PROBLEM REQUIREMENTS:
Every line below from the one containing "(** [os.path.join(a, b)]" through the one containing "Definition split (s" must be transcribed exactly. Omit all lines outside that stretch.

Collected data
(** * Fiber coding challenge: the scraper (challenge-2) and the dump loader (challenge-1)

    A shallow embedding of [src/challenge-2/challenge.ts] and
    [src/challenge-1/challenge.ts].  Both programs are event-driven glue
    around library streams and promises, so each function is embedded as
    the state machine its handlers implement: a state record for the
    variables the closures capture, one transition per registered
    handler, and a run over the sequence of events the libraries deliver
    (JavaScript runs every handler to completion before the next one
    starts, so an execution is a list of events). *)

From Stdlib Require Import ZArith String Ascii List Lia.
From stdpp Require Import base list strings gmap.
Import ListNotations.
Local Open Scope string_scope.
Local Open Scope list_scope.

(** ** Errors and promises *)

(** The values a promise of these programs is rejected with. *)
Inductive error : Type :=
  | Failed_to_get (url : string) (statusCode : Z)
      (* new Error(`Failed to get '${url}' (${response.statusCode})`) *)
  | External (message : string).
      (* an error object handed over by a library or by the runtime *)

Module Promise.

Inductive t (A : Type) : Type :=
  | Pending
  | Fulfilled (v : A)
  | Rejected (e : error).
Arguments Pending {A}.
Arguments Fulfilled {A} v.
Arguments Rejected {A} e.

(** [resolve] and [reject] of [new Promise((resolve, reject) => ...)]:
    only the first call settles the promise, later calls do nothing. *)
Definition resolve {A} (v : A) (p : t A) : t A :=
  match p with Pending => Fulfilled v | _ => p end.

Definition reject {A} (e : error) (p : t A) : t A :=
  match p with Pending => Rejected e | _ => p end.

Definition settled {A} (p : t A) : bool :=
  match p with Pending => false | _ => true end.

Definition fulfilled {A} (p : t A) : bool :=
  match p with Fulfilled _ => true | _ => false end.

Definition rejected {A} (p : t A) : bool :=
  match p with Rejected _ => true | _ => false end.

(** The state behind [Promise.all(ps)] for [n] input promises: the
    result array with one slot per input position, the count of slots
    still missing, and the aggregate promise. *)
Record all_state (A : Type) : Type := mkAll {
  values : list (option A);
  remaining : nat;
  aggregate : t (list (option A))
}.
Arguments mkAll {A}.
Arguments values {A}.
Arguments remaining {A}.
Arguments aggregate {A}.

Definition all_init {A} (n : nat) : all_state A :=
  {| values := replicate n None;
     remaining := n;
     aggregate := if Nat.eqb n 0 then Fulfilled [] else Pending |}.

(** The slots of the result array that are still empty. *)
Fixpoint holes {A} (vs : list (option A)) : nat :=
  match vs with
  | [] => 0
  | None :: vs' => S (holes vs')
  | Some _ :: vs' => holes vs'
  end.

(** Input promise number [i] settles; [ps] holds what each input
    promise eventually settles to ([Pending]: it never does).  A
    fulfilment stores the value at the promise's own position. *)
Definition all_settle {A} (ps : list (t A)) (st : all_state A) (i : nat)
  : all_state A :=
  match ps !! i with
  | Some (Rejected e) =>
      mkAll (values st) (remaining st) (reject e (aggregate st))
  | Some (Fulfilled v) =>
      match values st !! i with
      | Some None =>
          let values' := <[i := Some v]> (values st) in
          let remaining' := Nat.pred (remaining st) in
          mkAll values' remaining'
                (if Nat.eqb remaining' 0
                 then resolve values' (aggregate st)
                 else aggregate st)
      | _ => st
      end
  | _ => st
  end.
(** * Duplicate-File-Handler: a shallow embedding of [handler.py]

    The Python class [DuplicateFileHandler] is embedded as a state-and-exception
    monad over one record that holds the instance variables of the handler
    together with the part of the outside world the program touches: the files
    on disk, the lines waiting on standard input, what has been printed, and a
    log of the files whose content has been read.

    Python dictionaries keep their insertion order and the program iterates
    over them, so they are association lists here; the file system, which is
    only looked up and deleted from, is a [gmap]. *)

From Stdlib Require Import ZArith String Ascii List Lia DecimalString.
From stdpp Require Import base option list strings gmap sorting.

Local Open Scope string_scope.
Local Open Scope list_scope.
Local Open Scope Z_scope.

(** ** Text *)

Module Text.

(** The line feed, which a Rocq string literal cannot hold. *)
Definition nl : string := String (ascii_of_nat 10) EmptyString.

(** [str(n)] for a Python integer. *)
Definition str_of_int (n : Z) : string := NilZero.string_of_int (Z.to_int n).

(** [s.endswith(suffix)]: some tail of [s] is [suffix]. *)
Fixpoint endswith (s suffix : string) : bool :=
  String.eqb s suffix ||
  match s with
  | EmptyString => false
  | String _ s' => endswith s' suffix
  end.

(** [s.startswith(prefix)]. *)
Definition startswith (s pre : string) : bool := String.prefix pre s.

(** [os.path.join(a, b)] of [posixpath] for two components. *)
Definition os_path_join (a b : string) : string :=
  if startswith b "/" then b
  else if String.eqb a "" || endswith a "/" then String.append a b
  else String.append a (String.append "/" b).

(** A character is its code point, which is below 256 here.  Among these
    code points [\s] and [str.split] treat the ASCII controls 9 to 13 and
    28 to 31, the space, U+0085 and U+00A0 as white space, and [\d] and [int]
    take the ASCII digits, and nothing else, as decimal digits.  The three
    functions below are [re.fullmatch], [str.split] and [int] on such
    text: they are the library of the examples, which need one to run; the
    program itself is modelled over any library, see [Py.t]. *)
Definition is_space (c : ascii) : bool :=
  let n := nat_of_ascii c in
  ((9 <=? n) && (n <=? 13) || (28 <=? n) && (n <=? 32) ||
   (n =? 133) || (n =? 160))%nat.

Definition is_digit (c : ascii) : bool :=
  let n := nat_of_ascii c in ((48 <=? n) && (n <=? 57))%nat.

(** [re.fullmatch(r'[\s\d]+', s)] as a truth value. *)
Definition fullmatch_space_digit (s : string) : bool :=
  match list_ascii_of_string s with
  | [] => false
  | cs => forallb (fun c => is_space c || is_digit c) cs
  end.

(** [s.split()]: the maximal runs of characters that are not white space.
    [cur] is the run being read, most recent character first. *)
Fixpoint split_from (cs : list ascii) (cur : list ascii) : list string :=
  let flush rest :=
    match cur with
    | [] => rest
    | _ => string_of_list_ascii (rev cur) :: rest
    end in
  match cs with
  | [] => flush []
  | c :: cs' =>
      if is_space c then flush (split_from cs' [])
      else split_from cs' (c :: cur)
  end.

Definition split (s : string) : list string :=
  split_from (list_ascii_of_string s) [].

(** [sys.int_info.default_max_str_digits]: the longest run of digits that
    [int] converts when the interpreter is started without other settings. *)
Definition int_max_str_digits : nat := 4300.

(** [int(tok)] on a token made of decimal digits; [None] stands for the
    [ValueError] raised on a token of more than [int_max_str_digits]
    digits. *)
Definition int (tok : string) : option Z :=
  let cs := list_ascii_of_string tok in
  if (int_max_str_digits <? length cs)%nat then None
  else Some (fold_left
               (fun acc c => 10 * acc + (Z.of_nat (nat_of_ascii c) - 48)) cs 0).
(** ** The fill loop on [size_t] and the model on [nat] *)

(** X16.  For a width in the range of the fill loop (a [size_t], at most
    [SIZE_MAX - 7] for a tab fill) the index of the fill loop does not wrap:
    [switch_col] with its loop on [size_t] returns what [switch_col] gives,
    and so does [tabulate], for every fuel that covers the widths and the
    longest text. *)
Theorem size_t_fill_loop_refines (os : ostream) (sep : list ascii)
    (fill : ascii) (cols : list column) :
  Forall (fun c => fill_in_range fill (width c)) cols ->
  (forall c st fuel, In c cols -> width c - lp st < fuel ->
     switch_col_size_t fuel os st (width c) fill sep
     = Some (switch_col os st (width c) fill sep))
  /\ (forall fuel, max_size cols <= fuel ->
      Forall (fun c => width c < fuel) cols ->
      tabulate_size_t fuel os sep fill cols = tabulate os sep fill cols).
Proof.
  intros Hr. split.
  - intros c st fuel Hc Hf. apply switch_col_size_t_exact; [|exact Hf].
    rewrite Forall_forall in Hr. apply Hr. exact Hc.
  - intros fuel Hm Hf. apply tabulate_size_t_exact; assumption.
Qed.

Lemma size_t_fill_loop_refines_witness :
  let cols := [example_col1; example_col2] in
  Forall (fun c => fill_in_range TAB (width c)) cols
  /\ tabulate_size_t 16 [] example_sep TAB cols
     = tabulate [] example_sep TAB cols.
Proof.
  intros cols.
  assert (Hr : Forall (fun c => fill_in_range TAB (width c)) cols)
    by (repeat constructor; vm_compute; discriminate).
  split; [exact Hr|].
  apply (proj2 (size_t_fill_loop_refines [] example_sep TAB cols Hr)).
  - vm_compute. lia.
  - repeat constructor; vm_compute; lia.
Defined.

(** X17.  With a tab fill and a width of [SIZE_MAX], the fill loop of
    [switch_col] never ends from a line position below [SIZE_MAX] that is
    not 7 modulo 8: the index keeps its remainder modulo 8 when it wraps
    around, and never reaches the width. *)
Theorem widest_tab_fill_never_ends (os : ostream) (st : colstate)
    (sep : list ascii) (fuel : nat) :
  (N.of_nat (lp st) < SIZE_MAX)%N -> (N.of_nat (lp st) mod 8 <> 7)%N ->
  switch_col_size_t fuel os st huge_width TAB sep = None.
Proof.
  intros Hlt Hmod. unfold switch_col_size_t.
  change (Ascii.eqb TAB TAB) with true. cbv iota.
  unfold huge_width. rewrite N2Nat.id.
  pose proof (N.div_mod (N.of_nat (lp st)) 8) as Hd.
  pose proof (N.mod_lt (N.of_nat (lp st)) 8) as Hm.
  rewrite Hd by discriminate.
  rewrite fill_loop_never_ends; [reflexivity | lia |].
  apply N.Div0.div_lt_upper_bound. rewrite SIZE_MAX_value in Hlt.
  change (8 * 2 ^ 61)%N with 18446744073709551616%N. lia.
Qed.

Lemma widest_tab_fill_never_ends_witness :
  let st := mk_colstate 3 3 in
  (N.of_nat (lp st) < SIZE_MAX)%N /\ (N.of_nat (lp st) mod 8 <> 7)%N
  /\ switch_col_size_t 100 [] st huge_width TAB [SPACE] = None.
Proof.
  intros st.
  assert (H1 : (N.of_nat (lp st) < SIZE_MAX)%N) by reflexivity.
  assert (H2 : (N.of_nat (lp st) mod 8 <> 7)%N) by discriminate.
  split; [exact H1|]. split; [exact H2|].
  exact (widest_tab_fill_never_ends [] st [SPACE] 100 H1 H2).
Defined.
(** X9. For an album whose id is not [NaN], [toggleFavorite] changes the
    number of entries of that album by exactly one: from none to one, and
    down by one otherwise; so it flips
    [isFavorite] as long as the list holds at most one entry of the album
    (a list with two entries of it still reports a favorite after one
    toggle).  The entries and the status of every other album stay as they
    are. *)
Theorem toggleFavorite_count album favorites :
  strict_eq (album_id album) (album_id album) = true ->
  fav_count (album_id album) (toggleFavorite album favorites)
    = (if fav_count (album_id album) favorites =? 0 then 1
       else fav_count (album_id album) favorites - 1) /\
  (fav_count (album_id album) favorites <= 1 ->
   isFavorite (album_id album) (toggleFavorite album favorites)
     = negb (isFavorite (album_id album) favorites)) /\
  (forall albumId, strict_eq (album_id album) albumId = false ->
     fav_count albumId (toggleFavorite album favorites) = fav_count albumId favorites /\
     isFavorite albumId (toggleFavorite album favorites) = isFavorite albumId favorites).
Proof.
  intros Hid. unfold fav_count, isFavorite. rewrite !existsb_filter.
  destruct (toggleFavorite_cases album favorites)
    as [[Hno ->] | (k & x & Hk & Hx & _ & _ & ->)].
  - unfold isFavorite in Hno. rewrite existsb_filter in Hno.
    apply Z.ltb_ge in Hno.
    rewrite !List.filter_app, !length_app. simpl. rewrite Hid. simpl.
    set (c := Z.of_nat (List.length (List.filter _ favorites))) in *.
    assert (Hc : c = 0) by lia.
    split; [rewrite Nat2Z.inj_add; fold c; rewrite Hc; reflexivity|].
    split.
    + intros _. rewrite Nat2Z.inj_add. fold c. rewrite Hc. reflexivity.
    + intros albumId Hne. rewrite !existsb_filter.
      rewrite List.filter_app, length_app. simpl.
      rewrite Hne. simpl. rewrite Nat.add_0_r. split; reflexivity.
  - rewrite (filter_length_delete _ favorites k x Hk), Hx, Hid.
    set (c := Z.of_nat (List.length (List.filter _ favorites))) in *.
    assert (Hc : 0 < c).
    { subst c. rewrite <- (take_drop_middle favorites k x Hk).
      rewrite List.filter_app, length_app. simpl. rewrite Hx, Hid. simpl. lia. }
    split; [destruct (Z.eqb_spec c 0); lia|].
    split.
    + intros Hle. assert (c = 1) as -> by lia. reflexivity.
    + intros albumId Hne. rewrite !existsb_filter.
      rewrite (filter_length_delete _ favorites k x Hk), Hx, Hne, Z.sub_0_r.
      split; reflexivity.
Qed.

(** X10. Toggling twice an album that is not a favorite (and whose id is
    not [NaN]) gives back the very list of favorites. *)
Theorem toggleFavorite_twice album favorites :
  strict_eq (album_id album) (album_id album) = true ->
  isFavorite (album_id album) favorites = false ->
  toggleFavorite album (toggleFavorite album favorites) = favorites.
Proof.
  intros Hid Hno.
  destruct (toggleFavorite_cases album favorites)
    as [[_ ->] | (k & x & Hk & Hx & _ & _ & _)].
  2:{ exfalso. unfold isFavorite in Hno.
      rewrite <- (take_drop_middle favorites k x Hk), existsb_app in Hno.
      simpl in Hno. rewrite Hx, Hid, orb_true_r in Hno. discriminate. }
  set (e := {| fav_album_id := album_id album; fav_title := album_title album;
               fav_author := album_author album; fav_image := album_image album;
               fav_category := VString "Favorite" |}).
  destruct (toggleFavorite_cases album (favorites ++ [e]))
    as [[Hno' _] | (k & x & Hk & Hx & _ & Hfirst & ->)].
  { exfalso. unfold isFavorite in Hno'. rewrite existsb_app in Hno'.
    simpl in Hno'. rewrite Hid, orb_true_r in Hno'. discriminate. }
  assert (Hkl : k = List.length favorites).
  { destruct (Nat.lt_trichotomy k (List.length favorites)) as [Hlt | [Heq | Hgt]];
      [exfalso | exact Heq | exfalso].
    - rewrite lookup_app_l in Hk by exact Hlt.
      unfold isFavorite in Hno.
      rewrite <- (take_drop_middle favorites k x Hk), existsb_app in Hno.
      simpl in Hno. rewrite Hx, Hid, orb_true_r in Hno. discriminate.
    - apply lookup_lt_Some in Hk. rewrite length_app in Hk. simpl in Hk. lia. }
  subst k. rewrite (delete_middle favorites [] e). apply app_nil_r.
Qed.

End Favorites.

Section Selection.

Implicit Types (ep : Episode) (sel : list value).

Lemma includes_elem_of (v : value) sel : includes v sel = true <-> v ∈ sel.
Proof.
  unfold includes. rewrite existsb_exists. split.
  - intros (x & Hin & Hx). apply same_value_zero_true in Hx. subst x.
    apply list_elem_of_In. exact Hin.
  - intros Hin. exists v. split; [apply list_elem_of_In; exact Hin|].
    apply same_value_zero_true. reflexivity.
Qed.

Lemma includes_iff (v v' : value) sel sel' :
  (v ∈ sel <-> v' ∈ sel') -> includes v sel = includes v' sel'.
Proof.
  intros Hiff. rewrite <- !includes_elem_of in Hiff.
  destruct (includes v sel), (includes v' sel'); try reflexivity.
  - symmetry. apply Hiff. reflexivity.
  - apply Hiff. reflexivity.
Qed.

Lemma includes_negb (v v' : value) sel sel' :
  (v ∈ sel <-> v' ∉ sel') -> includes v sel = negb (includes v' sel').
Proof.
  intros Hiff. rewrite <- !includes_elem_of in Hiff.
  destruct (includes v sel), (includes v' sel'); try reflexivity.
  - exfalso. apply (proj1 Hiff); reflexivity.
  - simpl. apply Hiff. discriminate.
Qed.

Lemma handleChapterClick_cases ep sel :
  strict_eq (ep_id ep) (ep_id ep) = true ->
  ((ep_id ep ∉ sel) /\
   handleChapterClick true ep sel = (sel ++ [ep_id ep], None)) \/
  (exists k : nat, sel !! k = Some (ep_id ep) /\
     handleChapterClick true ep sel = (delete k sel, None)).
Proof.
  intros Hid. unfold handleChapterClick, indexOf. cbv zeta.
  destruct (findIndex_spec (fun x => strict_eq x (ep_id ep)) sel)
    as [[H1 H2] | (k & x & H1 & H2 & H3 & _ & H5)].
  - left. rewrite H1. split; [|reflexivity].
    intros Hin. apply list_elem_of_In in Hin.
    assert (Hex : existsb (fun x => strict_eq x (ep_id ep)) sel = true).
    { apply existsb_exists. exists (ep_id ep). split; [exact Hin | exact Hid]. }
    congruence.
  - right. exists k. apply strict_eq_true in H3. subst x.
    split; [exact H2|]. rewrite H5, H1.
    destruct (Z.eqb_spec (Z.of_nat k) (-1)); [lia | reflexivity].
Qed.

Lemma isSelected_count (v : value) sel :
  strict_eq v v = true -> isSelected v sel = (0 <? sel_count v sel).
Proof.
  intros Hv. unfold isSelected, includes, sel_count. rewrite <- existsb_filter.
  induction sel as [|x sel IH]; [reflexivity|]. simpl.
  rewrite IH, (strict_eq_same_value_zero x v Hv). reflexivity.
Qed.

Lemma sel_count_absent (v : value) sel : (v ∉ sel) -> sel_count v sel = 0.
Proof.
  unfold sel_count. induction sel as [|x sel IH]; intros Hno; [reflexivity|].
  simpl. destruct (strict_eq x v) eqn:Hx.
  - exfalso. apply Hno. apply strict_eq_true in Hx. subst x. left.
  - apply IH. intros Hin. apply Hno. right. exact Hin.
Qed.

Lemma sel_count_NoDup (v : value) sel : NoDup sel -> sel_count v sel <= 1.
Proof.
  induction 1 as [|x sel Hx Hnd IH]; [unfold sel_count; simpl; lia|].
  unfold sel_count in *. simpl. destruct (strict_eq x v) eqn:Hxv; [|exact IH].
  apply strict_eq_true in Hxv. subst x.
  pose proof (sel_count_absent v sel Hx) as H0. unfold sel_count in H0.
  simpl. lia.
Qed.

WRITTEN SOLUTION:
(** [os.path.join(a, b)] of [posixpath] for two components. *)
Definition os_path_join (a b : string) : string :=
  if startswith b "/" then b
  else if String.eqb a "" || endswith a "/" then String.append a b
  else String.append a (String.append "/" b).

(** A character is its code point, which is below 256 here.  Among these
    code points [\s] and [str.split] treat the ASCII controls 9 to 13 and
    28 to 31, the space, U+0085 and U+00A0 as white space, and [\d] and [int]
    take the ASCII digits, and nothing else, as decimal digits.  The three
    functions below are [re.fullmatch], [str.split] and [int] on such
    text: they are the library of the examples, which need one to run; the
    program itself is modelled over any library, see [Py.t]. *)
Definition is_space (c : ascii) : bool :=
  let n := nat_of_ascii c in
  ((9 <=? n) && (n <=? 13) || (28 <=? n) && (n <=? 32) ||
   (n =? 133) || (n =? 160))%nat.

Definition is_digit (c : ascii) : bool :=
  let n := nat_of_ascii c in ((48 <=? n) && (n <=? 57))%nat.

(** [re.fullmatch(r'[\s\d]+', s)] as a truth value. *)
Definition fullmatch_space_digit (s : string) : bool :=
  match list_ascii_of_string s with
  | [] => false
  | cs => forallb (fun c => is_space c || is_digit c) cs
  end.

(** [s.split()]: the maximal runs of characters that are not white space.
    [cur] is the run being read, most recent character first. *)
Fixpoint split_from (cs : list ascii) (cur : list ascii) : list string :=
  let flush rest :=
    match cur with
    | [] => rest
    | _ => string_of_list_ascii (rev cur) :: rest
    end in
  match cs with
  | [] => flush []
  | c :: cs' =>
      if is_space c then flush (split_from cs' [])
      else split_from cs' (c :: cur)
  end.

Definition split (s : string) : list string :=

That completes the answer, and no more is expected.